## TASK PROMPT
In the material below, the lines from the one containing "Module Request." through the one containing "End Request." are to be given again exactly, ends included, and no others.
== DATA IN THIS EXERCISE
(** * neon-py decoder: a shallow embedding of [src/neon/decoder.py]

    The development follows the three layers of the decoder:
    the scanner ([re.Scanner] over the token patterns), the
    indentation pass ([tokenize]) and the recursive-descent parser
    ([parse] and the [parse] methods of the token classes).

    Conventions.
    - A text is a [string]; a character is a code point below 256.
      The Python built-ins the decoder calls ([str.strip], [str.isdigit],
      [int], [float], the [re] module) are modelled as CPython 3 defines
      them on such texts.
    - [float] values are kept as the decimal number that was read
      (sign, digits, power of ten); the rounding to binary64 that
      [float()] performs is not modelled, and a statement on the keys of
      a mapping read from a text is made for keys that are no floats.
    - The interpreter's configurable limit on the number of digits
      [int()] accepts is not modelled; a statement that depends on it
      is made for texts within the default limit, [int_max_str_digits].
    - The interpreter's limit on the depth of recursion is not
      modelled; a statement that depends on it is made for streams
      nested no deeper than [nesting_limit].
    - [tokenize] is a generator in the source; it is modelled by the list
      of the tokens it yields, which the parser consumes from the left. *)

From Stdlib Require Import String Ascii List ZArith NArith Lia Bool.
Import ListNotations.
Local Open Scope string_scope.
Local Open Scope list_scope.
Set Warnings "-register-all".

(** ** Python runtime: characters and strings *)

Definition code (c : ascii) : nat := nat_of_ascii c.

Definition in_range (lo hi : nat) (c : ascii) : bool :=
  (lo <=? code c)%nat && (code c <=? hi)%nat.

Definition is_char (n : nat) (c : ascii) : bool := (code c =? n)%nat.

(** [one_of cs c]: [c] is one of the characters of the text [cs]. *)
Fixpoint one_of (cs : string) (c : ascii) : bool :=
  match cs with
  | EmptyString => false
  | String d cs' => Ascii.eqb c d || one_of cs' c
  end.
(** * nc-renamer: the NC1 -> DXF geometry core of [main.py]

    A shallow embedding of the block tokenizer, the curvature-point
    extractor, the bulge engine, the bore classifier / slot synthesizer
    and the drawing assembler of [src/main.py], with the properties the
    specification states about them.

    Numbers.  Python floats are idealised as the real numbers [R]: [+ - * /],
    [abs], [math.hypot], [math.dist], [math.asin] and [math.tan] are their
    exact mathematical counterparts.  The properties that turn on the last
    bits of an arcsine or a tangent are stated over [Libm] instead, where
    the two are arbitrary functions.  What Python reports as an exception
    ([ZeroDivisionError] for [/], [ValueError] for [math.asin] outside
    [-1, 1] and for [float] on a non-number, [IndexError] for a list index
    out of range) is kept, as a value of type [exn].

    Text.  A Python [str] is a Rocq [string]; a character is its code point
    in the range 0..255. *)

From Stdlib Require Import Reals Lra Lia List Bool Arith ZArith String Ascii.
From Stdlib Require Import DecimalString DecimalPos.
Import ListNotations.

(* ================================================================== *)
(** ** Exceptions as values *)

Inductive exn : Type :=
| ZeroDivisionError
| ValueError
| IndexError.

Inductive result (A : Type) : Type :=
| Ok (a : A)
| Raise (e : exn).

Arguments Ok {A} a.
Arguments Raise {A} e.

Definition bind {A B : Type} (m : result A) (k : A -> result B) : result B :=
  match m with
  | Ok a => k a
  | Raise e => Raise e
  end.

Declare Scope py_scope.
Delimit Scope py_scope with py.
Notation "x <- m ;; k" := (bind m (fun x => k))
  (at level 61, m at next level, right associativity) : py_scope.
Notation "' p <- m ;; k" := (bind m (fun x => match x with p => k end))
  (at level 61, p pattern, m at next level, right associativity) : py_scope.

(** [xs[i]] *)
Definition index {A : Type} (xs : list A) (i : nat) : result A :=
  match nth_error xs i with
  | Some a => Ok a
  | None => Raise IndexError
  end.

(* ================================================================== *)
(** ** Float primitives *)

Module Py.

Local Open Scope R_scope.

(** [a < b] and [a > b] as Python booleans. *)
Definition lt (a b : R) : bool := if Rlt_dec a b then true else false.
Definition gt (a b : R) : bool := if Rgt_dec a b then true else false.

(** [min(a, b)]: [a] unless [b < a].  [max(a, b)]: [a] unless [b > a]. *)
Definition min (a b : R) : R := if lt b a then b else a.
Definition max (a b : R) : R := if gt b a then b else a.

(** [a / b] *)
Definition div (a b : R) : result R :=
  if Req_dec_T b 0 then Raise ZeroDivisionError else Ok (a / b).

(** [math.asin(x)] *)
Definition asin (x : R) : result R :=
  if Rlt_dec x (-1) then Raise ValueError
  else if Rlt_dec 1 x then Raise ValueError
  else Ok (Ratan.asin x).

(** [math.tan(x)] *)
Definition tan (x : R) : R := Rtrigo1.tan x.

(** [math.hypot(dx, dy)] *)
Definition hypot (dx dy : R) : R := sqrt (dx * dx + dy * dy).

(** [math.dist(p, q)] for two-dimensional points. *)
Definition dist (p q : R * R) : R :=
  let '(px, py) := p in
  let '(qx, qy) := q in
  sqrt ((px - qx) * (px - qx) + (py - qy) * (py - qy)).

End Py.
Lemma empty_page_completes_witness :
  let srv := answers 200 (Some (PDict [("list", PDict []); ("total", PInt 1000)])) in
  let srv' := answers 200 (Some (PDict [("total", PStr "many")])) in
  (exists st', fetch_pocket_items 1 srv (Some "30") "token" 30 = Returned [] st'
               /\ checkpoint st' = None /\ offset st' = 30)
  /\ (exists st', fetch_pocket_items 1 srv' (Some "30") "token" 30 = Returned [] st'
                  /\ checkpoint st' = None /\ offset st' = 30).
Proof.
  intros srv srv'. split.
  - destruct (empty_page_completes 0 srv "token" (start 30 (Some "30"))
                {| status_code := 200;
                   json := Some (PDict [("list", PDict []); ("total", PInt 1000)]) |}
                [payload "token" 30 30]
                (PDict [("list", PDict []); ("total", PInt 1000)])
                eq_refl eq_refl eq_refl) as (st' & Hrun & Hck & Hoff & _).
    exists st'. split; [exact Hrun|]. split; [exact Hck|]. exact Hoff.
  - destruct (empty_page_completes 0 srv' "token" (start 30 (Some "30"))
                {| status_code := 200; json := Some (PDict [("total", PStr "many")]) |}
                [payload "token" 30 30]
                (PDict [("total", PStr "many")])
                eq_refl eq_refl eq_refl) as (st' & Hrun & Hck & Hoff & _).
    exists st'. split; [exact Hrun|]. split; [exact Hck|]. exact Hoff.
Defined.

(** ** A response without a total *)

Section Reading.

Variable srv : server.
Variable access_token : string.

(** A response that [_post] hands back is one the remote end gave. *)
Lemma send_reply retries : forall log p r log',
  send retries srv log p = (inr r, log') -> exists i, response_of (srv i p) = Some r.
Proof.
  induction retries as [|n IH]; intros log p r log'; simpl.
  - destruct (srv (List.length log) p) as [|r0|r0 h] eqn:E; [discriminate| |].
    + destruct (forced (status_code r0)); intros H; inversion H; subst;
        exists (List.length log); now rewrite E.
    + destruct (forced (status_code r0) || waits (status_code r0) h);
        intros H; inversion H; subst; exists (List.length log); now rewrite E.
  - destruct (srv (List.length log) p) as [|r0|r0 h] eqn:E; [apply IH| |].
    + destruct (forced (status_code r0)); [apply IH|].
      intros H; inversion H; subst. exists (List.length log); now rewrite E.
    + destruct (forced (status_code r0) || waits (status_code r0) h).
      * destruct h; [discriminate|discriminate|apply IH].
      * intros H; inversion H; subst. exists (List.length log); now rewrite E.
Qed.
====
== DATA IN THIS EXERCISE
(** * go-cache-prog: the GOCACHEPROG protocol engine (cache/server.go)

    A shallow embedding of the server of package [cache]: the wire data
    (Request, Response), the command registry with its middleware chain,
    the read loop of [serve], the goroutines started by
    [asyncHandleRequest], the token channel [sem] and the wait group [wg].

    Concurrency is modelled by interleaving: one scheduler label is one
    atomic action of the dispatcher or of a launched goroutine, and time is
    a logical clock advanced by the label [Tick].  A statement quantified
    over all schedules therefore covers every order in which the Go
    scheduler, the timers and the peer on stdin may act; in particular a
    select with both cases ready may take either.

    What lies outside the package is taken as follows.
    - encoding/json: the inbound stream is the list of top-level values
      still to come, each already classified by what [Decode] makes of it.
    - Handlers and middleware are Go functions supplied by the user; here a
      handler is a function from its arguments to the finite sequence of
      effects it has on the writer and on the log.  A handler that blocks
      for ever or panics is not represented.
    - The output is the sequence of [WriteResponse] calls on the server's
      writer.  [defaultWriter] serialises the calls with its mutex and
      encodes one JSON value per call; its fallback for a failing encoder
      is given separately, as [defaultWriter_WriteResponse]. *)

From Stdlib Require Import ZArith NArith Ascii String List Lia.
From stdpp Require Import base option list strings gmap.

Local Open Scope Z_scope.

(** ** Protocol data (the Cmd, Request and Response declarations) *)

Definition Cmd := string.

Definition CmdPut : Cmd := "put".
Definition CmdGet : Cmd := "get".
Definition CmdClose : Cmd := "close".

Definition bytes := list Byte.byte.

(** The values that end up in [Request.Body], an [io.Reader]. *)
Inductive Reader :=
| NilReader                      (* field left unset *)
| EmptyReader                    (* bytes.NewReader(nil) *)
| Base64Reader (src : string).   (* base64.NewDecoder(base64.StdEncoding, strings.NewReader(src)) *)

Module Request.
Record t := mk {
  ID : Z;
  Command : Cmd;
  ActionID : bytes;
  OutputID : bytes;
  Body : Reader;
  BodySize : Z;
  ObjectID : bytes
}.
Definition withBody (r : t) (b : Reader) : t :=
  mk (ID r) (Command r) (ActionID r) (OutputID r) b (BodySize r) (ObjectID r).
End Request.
====
## EXERCISE SOLUTION
Module Request.
Record t := mk {
  ID : Z;
  Command : Cmd;
  ActionID : bytes;
  OutputID : bytes;
  Body : Reader;
  BodySize : Z;
  ObjectID : bytes
}.
Definition withBody (r : t) (b : Reader) : t :=
  mk (ID r) (Command r) (ActionID r) (OutputID r) b (BodySize r) (ObjectID r).
End Request.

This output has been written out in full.